Testing two (of several) intravenous iron dosing strategies in hemodialysis
Editorial Commentary

Testing two (of several) intravenous iron dosing strategies in hemodialysis

Margaret K. Yu, Glenn M. Chertow

Division of Nephrology, Department of Medicine, Stanford University School of Medicine, Stanford, CA, USA

Correspondence to: Glenn M. Chertow, MD, MPH. Division of Nephrology, Department of Medicine, Stanford University School of Medicine, 1070 Arastradero Road, Suite 311, Palo Alto, CA 94034, USA. Email: gchertow@stanford.edu.

Provenance: This is an invited article commissioned by the Section Editor Linpei Jia, MD, PhD (Department of Nephrology, Xuanwu Hospital of Capital Medical University, Beijing, China).

Comment on: Intravenous Iron in Patients Undergoing Maintenance Hemodialysis. N Engl J Med 2019;380:502.


Submitted Apr 18, 2019. Accepted for publication May 27, 2019.

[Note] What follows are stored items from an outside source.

(** ** KeywordSearchRequest: keywords and the other violations *)

Lemma new_request_null d :
  only_keys request_fields d = true ->
  null d "keywords" ->
  (forall n, Dict.get d "record_count" = Some (PInt n) ->
     new KeywordSearchRequest (PDict d)
     = inr (NModel KeywordSearchRequest
              [("keywords", NNone); ("search_options", NNone);
               ("record_count", NInt n); ("record_start_pos", NInt 0);
               ("filters", NNone); ("sort", NNone); ("requested_quantity", NInt 1)]))
  /\ (Dict.get d "record_count" = None ->
      new KeywordSearchRequest (PDict d)
      = inr (NModel KeywordSearchRequest
               [("keywords", NNone); ("search_options", NNone);
                ("record_count", NInt 10); ("record_start_pos", NInt 0);
                ("filters", NNone); ("sort", NNone); ("requested_quantity", NInt 1)])).
Proof.
  intros Hk Hkw.
  rewrite (new_dict KeywordSearchRequest d)
    by (apply (only_keys_mono _ _ _ Hk); reflexivity).
  cbn [fields_of fold_left].
  rewrite (import_step_ok _ _ _ _ "keywords" _ NNone)
    by (rewrite (raw_field_null _ _ _ _ Hkw); now destruct (Dict.get d "keywords")).
  rewrite (import_step_ok _ _ _ _ "search_options" _ _
             (raw_field_absent _ _ _ _ (get_outside _ _ "search_options" Hk eq_refl))).
  split; [intros n Hn | intros Hn].
  - rewrite (import_step_ok _ _ _ _ "record_count" _ (NInt n))
      by (unfold raw_field; now rewrite Hn).
    now rewrite
      (import_step_ok _ _ _ _ "record_start_pos" _ _
         (raw_field_absent _ _ _ _ (get_outside _ _ "record_start_pos" Hk eq_refl))),
      (import_step_ok _ _ _ _ "filters" _ _
         (raw_field_absent _ _ _ _ (get_outside _ _ "filters" Hk eq_refl))),
      (import_step_ok _ _ _ _ "sort" _ _
         (raw_field_absent _ _ _ _ (get_outside _ _ "sort" Hk eq_refl))),
      (import_step_ok _ _ _ _ "requested_quantity" _ _
         (raw_field_absent _ _ _ _ (get_outside _ _ "requested_quantity" Hk eq_refl))).
  - rewrite (import_step_ok _ _ _ _ "record_count" _ _
               (raw_field_absent _ _ _ _ Hn)).
    now rewrite
      (import_step_ok _ _ _ _ "record_start_pos" _ _
         (raw_field_absent _ _ _ _ (get_outside _ _ "record_start_pos" Hk eq_refl))),
      (import_step_ok _ _ _ _ "filters" _ _
         (raw_field_absent _ _ _ _ (get_outside _ _ "filters" Hk eq_refl))),
      (import_step_ok _ _ _ _ "sort" _ _
         (raw_field_absent _ _ _ _ (get_outside _ _ "sort" Hk eq_refl))),
      (import_step_ok _ _ _ _ "requested_quantity" _ _
         (raw_field_absent _ _ _ _ (get_outside _ _ "requested_quantity" Hk eq_refl))).
Qed.
(* ===== verification/_CoqProject ===== *)
-Q . S2P
Prelude.v
Bytes.v
Sha2.v
Utf8.v
Wire.v
Json.v
ChainLink.v
Floats.v
Filter.v
Guard.v
Crypto.v
Pow.v
Trip.v
Window.v
HistoryScan.v
HistoryStore.v
ChainService.v
History.v
Votes.v
Clock.v
TripChains.v
Behavior.v
Abuse.v
Engine.v
Attack.v
Gate.v
Screener.v
LinkedLog.v
ClientView.v
Outbox.v
ClientChain.v
ClientTrack.v
ClientRefill.v
ClientPump.v
ClientSync.v
Admit.v
Passkeys.v
Pair.v
Auth.v
Hub.v
ReadPump.v
EnvMerge.v
EnvRender.v
FloatWait.v
ClientGate.v
GateSession.v
Notices.v
NetIP.v
TrustList.v
ProxyTrust.v
Groups.v
UrlQuery.v
TripApi.v
Console.v
Replies.v
Burn.v
InChat.v
Pretty.v
Vault.v
(* ===== verification/Sha2.v ===== *)
(** The SHA-2 functions of [crypto/sha256] and [crypto/sha512] and
    [crypto/hmac] over them, executable.  Round constants are computed from
    their definition: the fractional parts of the square and cube roots of
    the first primes. *)

From S2P Require Import Prelude Bytes.
Local Open Scope Z_scope.

(** * Constants *)

Definition primes : list Z :=
  [2; 3; 5; 7; 11; 13; 17; 19; 23; 29; 31; 37; 41; 43; 47; 53; 59; 61; 67; 71;
   73; 79; 83; 89; 97; 101; 103; 107; 109; 113; 127; 131; 137; 139; 149; 151;
   157; 163; 167; 173; 179; 181; 191; 193; 197; 199; 211; 223; 227; 229; 233;
   239; 241; 251; 257; 263; 269; 271; 277; 281; 283; 293; 307; 311; 313; 317;
   331; 337; 347; 349; 353; 359; 367; 373; 379; 383; 389; 397; 401; 409].

(** Integer cube root by binary search over [bits] bits. *)
Fixpoint cbrt_bits (bits : nat) (n r : Z) : Z :=
  match bits with
  | O => r
  | S b =>
      let r' := r + 2 ^ Z.of_nat b in
      if r' * r' * r' <=? n then cbrt_bits b n r' else cbrt_bits b n r
  end.

Definition frac_cbrt (w p : Z) : Z := cbrt_bits 70 (p * 2 ^ (3 * w)) 0 mod 2 ^ w.
Definition frac_sqrt (w p : Z) : Z := Z.sqrt (p * 2 ^ (2 * w)) mod 2 ^ w.

(** * The family *)

Record sha2_params := {
  sp_w : Z;                       (* word width in bits *)
  sp_Sigma0 : Z * Z * Z;          (* three rotations *)
  sp_Sigma1 : Z * Z * Z;
  sp_sigma0 : Z * Z * Z;          (* two rotations and a shift *)
  sp_sigma1 : Z * Z * Z;
  sp_K : list Z
}.

Definition K256 : list Z := Eval vm_compute in map (frac_cbrt 32) (take 64 primes).
Definition K512 : list Z := Eval vm_compute in map (frac_cbrt 64) primes.

Definition p256 : sha2_params :=
  {| sp_w := 32; sp_Sigma0 := (2, 13, 22); sp_Sigma1 := (6, 11, 25);
     sp_sigma0 := (7, 18, 3); sp_sigma1 := (17, 19, 10); sp_K := K256 |}.
Definition p512 : sha2_params :=
  {| sp_w := 64; sp_Sigma0 := (28, 34, 39); sp_Sigma1 := (14, 18, 41);
     sp_sigma0 := (1, 8, 7); sp_sigma1 := (19, 61, 6); sp_K := K512 |}.

Inductive regs := Regs (a b c d e f g h : Z).

Definition H256 : regs :=
  Eval vm_compute in
    match map (frac_sqrt 32) (take 8 primes) with
    | [a; b; c; d; e; f; g; h] => Regs a b c d e f g h
    | _ => Regs 0 0 0 0 0 0 0 0
    end.
Definition H512 : regs :=
  Eval vm_compute in
    match map (frac_sqrt 64) (take 8 primes) with
    | [a; b; c; d; e; f; g; h] => Regs a b c d e f g h
    | _ => Regs 0 0 0 0 0 0 0 0
    end.

Section family.
Variable p : sha2_params.
Let w := sp_w p.

Definition wadd (x y : Z) : Z := (x + y) mod 2 ^ w.
Definition rotr (x n : Z) : Z :=
  Z.lor (Z.shiftr x n) (Z.shiftl x (w - n) mod 2 ^ w).
Definition big_sigma (r : Z * Z * Z) (x : Z) : Z :=
  let '(i, j, k) := r in Z.lxor (Z.lxor (rotr x i) (rotr x j)) (rotr x k).
Definition small_sigma (r : Z * Z * Z) (x : Z) : Z :=
  let '(i, j, k) := r in Z.lxor (Z.lxor (rotr x i) (rotr x j)) (Z.shiftr x k).
Definition choose (x y z : Z) : Z :=
  Z.lxor (Z.land x y) (Z.land (Z.lxor x (Z.ones w)) z).
Definition majority (x y z : Z) : Z :=
  Z.lxor (Z.lxor (Z.land x y) (Z.land x z)) (Z.land y z).

Definition round (r : regs) (kw : Z) : regs :=
  let 'Regs a b c d e f g h := r in
  let t1 := wadd (wadd h (big_sigma (sp_Sigma1 p) e)) (wadd (choose e f g) kw) in
  let t2 := wadd (big_sigma (sp_Sigma0 p) a) (majority a b c) in
  Regs (wadd t1 t2) a b c (wadd d t1) e f g.

(** The message schedule, newest word first. *)
Fixpoint schedule (n : nat) (ws : list Z) : list Z :=
  match n with
  | O => ws
  | S n' =>
      let x := wadd (wadd (small_sigma (sp_sigma1 p) (nth 1 ws 0)) (nth 6 ws 0))
                    (wadd (small_sigma (sp_sigma0 p) (nth 14 ws 0)) (nth 15 ws 0)) in
      schedule n' (x :: ws)
  end.

Definition add_regs (x y : regs) : regs :=
  let 'Regs a b c d e f g h := x in
  let 'Regs a' b' c' d' e' f' g' h' := y in
  Regs (wadd a a') (wadd b b') (wadd c c') (wadd d d')
       (wadd e e') (wadd f f') (wadd g g') (wadd h h').

Definition block (r : regs) (ws : list Z) : regs :=
  let sched := reverse (schedule (length (sp_K p) - 16) (reverse ws)) in
  add_regs r (fold_left round (zip_with wadd (sp_K p) sched) r).

Definition be_word (s : str) : Z := fold_left (fun a c => 256 * a + byte_val c) s 0.
Definition put_be (n : nat) (x : Z) : str := reverse (put_le n x).

Definition word_bytes : nat := Z.to_nat (w / 8).
Definition block_bytes : nat := 16 * word_bytes.

Fixpoint split_words (n : nat) (s : str) : list Z :=
  match n with
  | O => []
  | S n' => be_word (take word_bytes s) :: split_words n' (drop word_bytes s)
  end.

Fixpoint blocks (n : nat) (r : regs) (s : str) : regs :=
  match n with
  | O => r
  | S n' => blocks n' (block r (split_words 16 (take block_bytes s))) (drop block_bytes s)
  end.

(** One bit, zeros, then the bit length in two words. *)
Definition pad (m : str) : str :=
  let len := length m in
  let tail := (2 * word_bytes)%nat in
  let zeros := ((2 * block_bytes - (len + 1 + tail) mod block_bytes) mod block_bytes)%nat in
  m ++ byte_of 128 :: replicate zeros (byte_of 0) ++ put_be tail (8 * Z.of_nat len).

Definition digest (r : regs) : str :=
  let 'Regs a b c d e f g h := r in
  put_be word_bytes a ++ put_be word_bytes b ++ put_be word_bytes c ++ put_be word_bytes d ++
  put_be word_bytes e ++ put_be word_bytes f ++ put_be word_bytes g ++ put_be word_bytes h.

Definition sha2 (init : regs) (m : str) : str :=
  let s := pad m in
  digest (blocks (length s / block_bytes) init s).

Lemma length_sha2 init m : length (sha2 init m) = (8 * word_bytes)%nat.
Proof.
  unfold sha2, digest. destruct (blocks _ _ _).
  unfold put_be. rewrite !length_app, !length_reverse, !length_put_le. lia.
Qed.
End family.

Definition sha256 (m : str) : str := sha2 p256 H256 m.
Definition sha512 (m : str) : str := sha2 p512 H512 m.

Arguments sha256 : simpl never.
Arguments sha512 : simpl never.

Lemma length_sha256 m : length (sha256 m) = 32%nat.
Proof. apply length_sha2. Qed.

Lemma length_sha512 m : length (sha512 m) = 64%nat.
Proof. apply length_sha2. Qed.

#[export] Hint Rewrite length_sha256 length_sha512 : v2v.

(** Published test vectors. *)
Example sha256_abc :
  hex_encode (sha256 (lit "abc")) =
  lit "ba7816bf8f01cfea414140de5dae2223b00361a396177a9cb410ff61f20015ad".
Proof. vm_compute. reflexivity. Qed.

Example sha256_two_blocks :
  hex_encode (sha256 (lit "abcdbcdecdefdefgefghfghighijhijkijkljklmklmnlmnomnopnopq")) =
  lit "248d6a61d20638b8e5c026930c3e6039a33ce45964ff2167f6ecedd419db06c1".
Proof. vm_compute. reflexivity. Qed.

Example sha512_abc :
  take 32 (hex_encode (sha512 (lit "abc"))) = lit "ddaf35a193617abacc417349ae204131".
Proof. vm_compute. reflexivity. Qed.

(** * HMAC *)

Definition xor_pad (b : Z) (k : str) : str :=
  map (fun c => byte_of (Z.lxor (byte_val c) b)) k.

Definition hmac (h : str -> str) (blk : nat) (key m : str) : str :=
  let k0 := if (blk <? length key)%nat then h key else key in
  let k := k0 ++ replicate (blk - length k0) (byte_of 0) in
  h (xor_pad 92 k ++ h (xor_pad 54 k ++ m)).

Definition hmac_sha256 (key m : str) : str := hmac sha256 64 key m.
Definition hmac_sha512 (key m : str) : str := hmac sha512 128 key m.

Example hmac_sha256_vector :
  hex_encode (hmac_sha256 (lit "Jefe") (lit "what do ya want for nothing?")) =
  lit "5bdcc146bf60754e6a042426089575c75a003f089d2739839dec58b964ec3843".
Proof. vm_compute. reflexivity. Qed.

(** * Collisions

    SHA-256 is not injective, so what the program gets from it is stated as:
    equal digests come from equal inputs, or from a pair of inputs that
    collides. *)

Definition collides (x y : str) : Prop := x <> y /\ sha256 x = sha256 y.

Lemma sha256_eq_or_collides x y : sha256 x = sha256 y -> x = y \/ collides x y.
Proof. intros H. destruct (decide (x = y)); [by left|right]. by split. Qed.
Definition ascii_category (r : Z) : category :=
  if (r <? 32) || (r =? 127) then Cc
  else if r =? 32 then Zs
  else if (48 <=? r) && (r <=? 57) then Nd
  else if (65 <=? r) && (r <=? 90) then Lu
  else if (97 <=? r) && (r <=? 122) then Ll
  else if r =? 36 then Sc
  else if (r =? 43) || (r =? 60) || (r =? 61) || (r =? 62) || (r =? 124) || (r =? 126) then Sm
  else if (r =? 94) || (r =? 96) then Sk
  else if r =? 95 then Pc
  else if r =? 45 then Pd
  else if (r =? 40) || (r =? 91) || (r =? 123) then Ps
  else if (r =? 41) || (r =? 93) || (r =? 125) then Pe
  else Po.

Section unicode.
Context `{!Unicode}.

(** The line and paragraph separators, the replacement character, the C1
    controls and the surrogates are fixed by the standard. *)
Definition category_of (r : Z) : category :=
  if r <? 128 then ascii_category r
  else if r <? 160 then Cc
  else if r =? 8232 then Zl
  else if r =? 8233 then Zp
  else if r =? RuneError then So
  else if (55296 <=? r) && (r <=? 57343) then Cs
  else match uni_category r with Zl | Zp => Cn | c => c end.
(** [BlockedBy] reports each muted node of the line exactly once: the
    tags themselves, the root, and every known ancestor at any depth, whether
    or not the levels in between are part of the taxonomy. *)
Theorem BlockedBy_spec tags muted :
  NoDup (BlockedBy tags muted) /\
  (forall x, x ∈ BlockedBy tags muted <->
             tags <> [] /\ muted !! x = Some true /\ tag_node tags x).
Proof.
  unfold BlockedBy. case_decide as Hd.
  { split; [apply NoDup_nil_2|]. intros x. split; [by intros ?%elem_of_nil|].
    intros (Ht & Hm & _). destruct Hd as [->|]; [|done]. by rewrite lookup_empty in Hm. }
  assert (fold_left (block_walk muted) tags (block_walk muted (∅, []) TagRoot) =
          fold_left (block_visit muted) (concat (map knownChain (TagRoot :: tags))) (∅, [])) as ->.
  { rewrite <- fold_left_concat. cbn [map fold_left]. unfold block_walk at 2.
    generalize (fold_left (block_visit muted) (knownChain TagRoot) (∅, [])). clear.
    induction tags as [|t tags IH]; intros st; [done|]. cbn [map fold_left]. by rewrite IH. }
  destruct (block_visit_inv muted (concat (map knownChain (TagRoot :: tags))) ∅ []) as (H1 & H2 & H3);
    [set_solver|apply NoDup_nil_2|].
  split; [done|]. intros x. rewrite H3, H2, elem_of_chains. unfold tag_node.
  setoid_rewrite elem_of_knownChain. setoid_rewrite elem_of_cons.
  assert (tags <> []) as Ht by (intros ->; apply Hd; by right). split.
  - intros [[Hx|Hx] Hm]; [set_solver|]. done.
  - intros (_ & Hm & Hx). split; [by right|done].
Qed.

Lemma elem_of_WithTags leaves x :
  x ∈ WithTags leaves <->
  x = TagRoot \/ exists t, t ∈ leaves /\ t <> [] /\ (x = t \/ (x ∈ tagTree /\ dotted_ancestor x t)).
Proof.
  unfold WithTags.
  assert (fold_left (fun st leaf => fold_left tag_add (knownChain leaf) st) leaves (tag_add (∅, []) TagRoot)
    = fold_left tag_add (TagRoot :: concat (map knownChain leaves)) (∅, [])) as ->.
  { cbn [fold_left]. rewrite <- fold_left_concat. generalize (tag_add (∅, []) TagRoot). clear.
    induction leaves as [|t l IH]; intros st; [done|]. cbn [map fold_left]. by rewrite IH. }
  destruct (tag_add_inv (TagRoot :: concat (map knownChain leaves)) ∅ []) as (_ & _ & H3);
    [set_solver|apply NoDup_nil_2|].
  rewrite H3, elem_of_cons, elem_of_chains. setoid_rewrite elem_of_knownChain.
  split; [intros [Hx|[Hx|Hx]]; [by apply elem_of_nil in Hx|by left|by right]
         |intros [Hx|Hx]; right; [by left|by right]].
Qed.

(** Muting a node mutes its subtree and nothing else: a line published with
    [WithTags] is shown exactly when neither the root, nor one of its leaves,
    nor a known ancestor of a leaf is muted, so no producer can escape a mute
    on a parent. *)
Theorem published_line_hidden_iff leaves muted :
  BlockedBy (WithTags leaves) muted = [] <->
  (forall x, tag_node leaves x -> muted !! x <> Some true).
Proof.
  destruct (BlockedBy_spec (WithTags leaves) muted) as [_ Hspec].
  assert (WithTags leaves <> []) as Hne.
  { intros E. assert (TagRoot ∈ WithTags leaves) as H by (apply elem_of_WithTags; by left).
    rewrite E in H. by apply elem_of_nil in H. }
  assert (forall x, tag_node (WithTags leaves) x <-> tag_node leaves x) as Hnode.
  { intros x. unfold tag_node. split.
    - intros (t & Ht & Ht0 & Hx). destruct Ht as [->|Ht]; [exists TagRoot; naive_solver|].
      apply elem_of_WithTags in Ht as [->|(u & Hu & Hu0 & [->|[Hin Hanc]])];
        [exists TagRoot; naive_solver|by exists u; naive_solver|].
      exists u. split; [by right|]. split; [done|]. destruct Hx as [->|[Hx1 [Hx2 [r1 Hr1]]]]; [by right|].
      right. split; [done|]. destruct Hanc as [_ [r2 Hr2]]. split; [done|].
      exists (r1 ++ dot :: r2). rewrite Hr2, Hr1, <- app_assoc. done.
    - intros (t & Ht & Ht0 & Hx). exists t. split; [|done]. destruct Ht as [->|Ht]; [by left|right].
      apply elem_of_WithTags. right. exists t. naive_solver. }
  split.
  - intros Hnil x Hx Hm. assert (x ∈ BlockedBy (WithTags leaves) muted) as Hin.
    { apply Hspec. split; [done|]. split; [done|]. by apply Hnode. }
    rewrite Hnil in Hin. by apply elem_of_nil in Hin.
  - intros H. destruct (BlockedBy (WithTags leaves) muted) as [|x l] eqn:E; [done|]. exfalso.
    destruct (proj1 (Hspec x)) as (_ & Hm & Hx); [by left|]. apply (H x); [by apply Hnode|done].
Qed.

doi: 10.21037/atm.2019.05.75


Worldwide, over 2.6 million persons receive treatment for end-stage kidney disease (ESKD) and this number is expected to double by 2030 (1). Nearly all patients with ESKD develop anemia and the current standard of care is to treat with a combination of erythropoiesis-stimulating agents (ESAs) and intravenous (IV) iron (2). Patients on dialysis, and particularly those on hemodialysis, tend to have relatively low iron stores due to low dietary intake, poor gastrointestinal absorption of iron, and blood loss from hemodialysis, lab draws, vascular access procedures, and gastrointestinal hemorrhage. Estimated annual iron losses in patients receiving hemodialysis are 2 to 5 g per year (3). Furthermore, patients receiving dialysis typically require IV iron in order to respond adequately to ESAs (4) and to overcome the functional iron deficiency related to chronic inflammation, which is mediated largely through hepcidin, a liver-derived peptide that down-regulates duodenal iron absorption and macrophage iron release (5). Given safety concerns regarding high doses of ESAs (6-8) and changes in the payment structure for dialysis in the United States, IV iron has been more regularly prescribed, and often at relatively higher doses than in years past (9,10). However, the optimal dosing of IV iron in patients with ESKD remains unknown.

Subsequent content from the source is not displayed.